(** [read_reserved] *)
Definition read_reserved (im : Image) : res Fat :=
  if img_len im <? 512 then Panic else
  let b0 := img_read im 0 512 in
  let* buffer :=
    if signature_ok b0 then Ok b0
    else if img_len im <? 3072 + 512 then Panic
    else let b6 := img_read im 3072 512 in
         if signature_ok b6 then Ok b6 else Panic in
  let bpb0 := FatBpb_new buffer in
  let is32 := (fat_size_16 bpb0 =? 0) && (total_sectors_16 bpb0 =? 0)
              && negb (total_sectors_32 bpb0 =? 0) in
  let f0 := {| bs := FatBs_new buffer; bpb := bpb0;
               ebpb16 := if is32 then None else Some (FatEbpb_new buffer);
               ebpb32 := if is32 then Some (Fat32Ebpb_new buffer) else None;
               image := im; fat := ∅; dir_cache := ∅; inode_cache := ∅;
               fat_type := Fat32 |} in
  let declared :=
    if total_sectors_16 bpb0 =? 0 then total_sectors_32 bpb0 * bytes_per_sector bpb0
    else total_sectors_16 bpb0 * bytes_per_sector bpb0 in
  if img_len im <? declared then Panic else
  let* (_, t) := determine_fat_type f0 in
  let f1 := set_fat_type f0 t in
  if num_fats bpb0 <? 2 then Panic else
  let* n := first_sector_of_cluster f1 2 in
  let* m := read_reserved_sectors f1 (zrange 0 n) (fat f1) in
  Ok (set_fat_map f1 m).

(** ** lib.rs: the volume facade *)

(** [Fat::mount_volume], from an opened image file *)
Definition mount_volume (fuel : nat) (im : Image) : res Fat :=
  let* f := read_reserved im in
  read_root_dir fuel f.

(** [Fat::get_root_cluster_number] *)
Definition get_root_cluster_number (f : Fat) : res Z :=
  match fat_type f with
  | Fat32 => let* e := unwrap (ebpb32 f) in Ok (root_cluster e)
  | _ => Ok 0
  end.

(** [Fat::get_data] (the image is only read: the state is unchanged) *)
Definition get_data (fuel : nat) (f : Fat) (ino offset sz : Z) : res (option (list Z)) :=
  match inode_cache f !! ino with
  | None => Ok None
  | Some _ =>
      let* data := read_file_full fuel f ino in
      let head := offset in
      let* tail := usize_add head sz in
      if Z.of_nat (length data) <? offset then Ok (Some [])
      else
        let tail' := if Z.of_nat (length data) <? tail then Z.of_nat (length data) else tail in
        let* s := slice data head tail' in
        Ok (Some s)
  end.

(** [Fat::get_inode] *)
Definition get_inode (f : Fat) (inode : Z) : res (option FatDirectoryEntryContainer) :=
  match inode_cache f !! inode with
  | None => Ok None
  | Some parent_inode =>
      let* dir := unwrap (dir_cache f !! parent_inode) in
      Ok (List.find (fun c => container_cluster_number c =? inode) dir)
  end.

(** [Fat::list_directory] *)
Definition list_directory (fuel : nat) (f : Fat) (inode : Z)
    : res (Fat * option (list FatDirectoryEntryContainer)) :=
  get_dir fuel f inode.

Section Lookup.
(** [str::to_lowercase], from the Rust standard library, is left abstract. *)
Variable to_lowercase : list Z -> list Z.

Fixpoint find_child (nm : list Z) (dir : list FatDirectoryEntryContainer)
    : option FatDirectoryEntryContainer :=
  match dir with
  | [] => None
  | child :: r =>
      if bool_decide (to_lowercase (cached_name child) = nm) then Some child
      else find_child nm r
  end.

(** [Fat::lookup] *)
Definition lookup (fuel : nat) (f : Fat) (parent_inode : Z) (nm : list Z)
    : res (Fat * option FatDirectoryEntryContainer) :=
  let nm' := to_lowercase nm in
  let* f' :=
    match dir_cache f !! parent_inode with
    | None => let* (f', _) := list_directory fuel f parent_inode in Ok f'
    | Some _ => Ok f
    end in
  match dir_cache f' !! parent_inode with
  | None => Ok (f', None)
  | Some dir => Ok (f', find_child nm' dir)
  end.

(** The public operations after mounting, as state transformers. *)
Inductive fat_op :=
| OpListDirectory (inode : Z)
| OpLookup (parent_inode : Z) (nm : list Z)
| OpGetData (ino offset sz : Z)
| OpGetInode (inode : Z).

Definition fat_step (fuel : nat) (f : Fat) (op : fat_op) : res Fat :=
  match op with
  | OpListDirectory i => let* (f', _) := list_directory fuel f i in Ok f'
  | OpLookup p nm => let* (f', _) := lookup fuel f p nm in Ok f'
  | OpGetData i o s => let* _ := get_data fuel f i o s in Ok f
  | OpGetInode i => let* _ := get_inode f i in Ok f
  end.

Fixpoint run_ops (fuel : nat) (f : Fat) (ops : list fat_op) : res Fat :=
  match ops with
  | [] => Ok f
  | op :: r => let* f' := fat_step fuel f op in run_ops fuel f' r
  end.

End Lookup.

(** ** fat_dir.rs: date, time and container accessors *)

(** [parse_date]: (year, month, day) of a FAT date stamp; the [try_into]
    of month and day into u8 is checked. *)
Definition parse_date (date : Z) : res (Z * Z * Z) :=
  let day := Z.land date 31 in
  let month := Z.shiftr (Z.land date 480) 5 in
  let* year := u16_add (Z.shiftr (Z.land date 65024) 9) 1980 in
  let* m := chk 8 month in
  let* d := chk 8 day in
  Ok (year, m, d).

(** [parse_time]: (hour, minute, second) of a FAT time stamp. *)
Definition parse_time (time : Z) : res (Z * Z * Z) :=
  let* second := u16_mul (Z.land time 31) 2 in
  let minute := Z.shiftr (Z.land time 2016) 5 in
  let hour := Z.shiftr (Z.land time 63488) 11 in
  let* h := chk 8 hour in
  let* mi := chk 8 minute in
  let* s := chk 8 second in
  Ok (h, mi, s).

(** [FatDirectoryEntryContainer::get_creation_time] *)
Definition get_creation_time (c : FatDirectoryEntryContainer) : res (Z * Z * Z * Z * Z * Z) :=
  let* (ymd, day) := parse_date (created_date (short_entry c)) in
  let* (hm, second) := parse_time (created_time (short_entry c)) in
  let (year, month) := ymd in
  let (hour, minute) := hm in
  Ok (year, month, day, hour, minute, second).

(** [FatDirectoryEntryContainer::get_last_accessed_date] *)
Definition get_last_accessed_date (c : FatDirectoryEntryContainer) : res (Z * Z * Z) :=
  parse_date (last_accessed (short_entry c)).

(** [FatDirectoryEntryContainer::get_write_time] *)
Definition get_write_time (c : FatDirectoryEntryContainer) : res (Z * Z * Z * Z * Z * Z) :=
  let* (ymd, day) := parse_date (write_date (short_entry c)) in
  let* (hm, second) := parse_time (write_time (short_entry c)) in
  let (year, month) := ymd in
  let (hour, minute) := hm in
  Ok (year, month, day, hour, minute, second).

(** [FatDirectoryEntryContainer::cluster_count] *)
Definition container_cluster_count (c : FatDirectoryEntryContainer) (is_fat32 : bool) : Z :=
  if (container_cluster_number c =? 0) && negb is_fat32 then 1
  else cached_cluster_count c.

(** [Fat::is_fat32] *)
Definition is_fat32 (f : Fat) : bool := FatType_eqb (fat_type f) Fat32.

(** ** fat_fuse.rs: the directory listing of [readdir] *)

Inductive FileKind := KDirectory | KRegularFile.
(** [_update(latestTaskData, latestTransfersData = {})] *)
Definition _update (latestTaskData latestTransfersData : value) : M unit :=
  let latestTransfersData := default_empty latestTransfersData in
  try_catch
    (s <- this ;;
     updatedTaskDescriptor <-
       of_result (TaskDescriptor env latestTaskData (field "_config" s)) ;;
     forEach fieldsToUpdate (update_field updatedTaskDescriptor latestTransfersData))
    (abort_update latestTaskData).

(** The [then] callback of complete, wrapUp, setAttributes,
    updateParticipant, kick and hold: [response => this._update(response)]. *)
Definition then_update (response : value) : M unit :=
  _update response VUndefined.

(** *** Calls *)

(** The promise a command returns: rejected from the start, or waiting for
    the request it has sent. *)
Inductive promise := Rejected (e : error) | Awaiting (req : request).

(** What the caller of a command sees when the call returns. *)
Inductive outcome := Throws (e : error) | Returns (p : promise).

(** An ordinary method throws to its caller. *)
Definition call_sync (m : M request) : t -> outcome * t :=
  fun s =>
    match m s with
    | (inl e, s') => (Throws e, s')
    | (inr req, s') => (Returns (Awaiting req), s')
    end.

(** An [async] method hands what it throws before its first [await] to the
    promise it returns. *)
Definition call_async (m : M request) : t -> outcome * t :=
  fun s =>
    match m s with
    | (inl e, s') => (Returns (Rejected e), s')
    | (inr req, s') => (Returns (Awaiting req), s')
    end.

***

## What this task involves
Copy exactly the opening line of the material, the line bearing "bpb := bpb0;", and every line between them. Include nothing else.

## Task result
(** [read_reserved] *)
Definition read_reserved (im : Image) : res Fat :=
  if img_len im <? 512 then Panic else
  let b0 := img_read im 0 512 in
  let* buffer :=
    if signature_ok b0 then Ok b0
    else if img_len im <? 3072 + 512 then Panic
    else let b6 := img_read im 3072 512 in
         if signature_ok b6 then Ok b6 else Panic in
  let bpb0 := FatBpb_new buffer in
  let is32 := (fat_size_16 bpb0 =? 0) && (total_sectors_16 bpb0 =? 0)
              && negb (total_sectors_32 bpb0 =? 0) in
  let f0 := {| bs := FatBs_new buffer; bpb := bpb0;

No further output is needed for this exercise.